En octobre 2023 rapporté le correspondant Qu’une conversation de fond avec trois sources ait été écoutée par l’OM. Il s’agissait d’une réunion entre trois journalistes du correspondant de DE, Sywert van Lienden et ses deux partenaires commerciaux. Les journalistes voulaient faire une reconstruction des tristement célèbres «bouchons de bouche». En mars 2022, les six se sont rencontrés dans le château de Hackfort à Gelderland. Avant la conversation, l’OM avait des microphones installés dans la salle de réunion du château. Selon le correspondant de DE, l’OM savait que les journalistes seraient présents lors de la conversation.

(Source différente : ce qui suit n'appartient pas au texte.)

(** * A command-line weather client: model and verification

    The program (main.py) reads an API credential from the environment,
    queries a weather web service for current conditions and for a
    forecast, and renders the answers as text.

    The embedding follows the source function by function.  Python values
    that travel from the JSON body to the output are modelled by [pyval];
    Python dictionaries are association lists in insertion order; raised
    exceptions are values of [exn]; functions that may raise return a
    [result]; functions that talk to the network or print run in [IO],
    which threads the list of observable events. *)

From Stdlib Require Import ZArith List String Ascii Bool Lia.
From Stdlib Require Import Numbers.DecimalString Floats.SpecFloat.
From ExtLib Require Import Structures.Monad Structures.MonadExc.
Import ListNotations.
Import MonadNotation.

#[local] Set Warnings "-register-all".
#[local] Open Scope string_scope.
#[local] Open Scope Z_scope.
#[local] Open Scope monad_scope.

(* ================================================================== *)
(** ** Python values *)
(* ================================================================== *)

(** The values [json.loads] can produce, which are also the values stored
    in the dictionaries the program builds.  A JSON number without
    fraction or exponent is an [int], any other number a [float]. *)
Inductive pyval : Type :=
| PNone
| PBool (b : bool)
| PInt (z : Z)
| PFloat (f : spec_float)
| PStr (s : string)
| PList (l : list pyval)
| PDict (d : list (string * pyval)).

Aux Pays-Bas, la protection des sources est légalement établie pour garantir la liberté de la presse. Cette loi réglemente Par exemple, les journalistes n’ont pas à annoncer l’identité de leurs sources dans les affaires criminelles et que, en principe, le service public ne devrait pas ignorer les conversations de journalistes. Cela n’est autorisé que lorsqu’il s’agit de «faits graves» potentiellement sur lesquels une peine de prison d’au moins douze ans est. Il ne doit alors y avoir aucune autre option pour obtenir les informations.

Avec ce droit comme un pari, le correspondant a contesté l’État à la fin de l’année dernière. Le correspondant a été soutenu dans cette affaire par la Néerlandaise Association of Journalists, le Freedom Fund et Stichting Democracy and Media.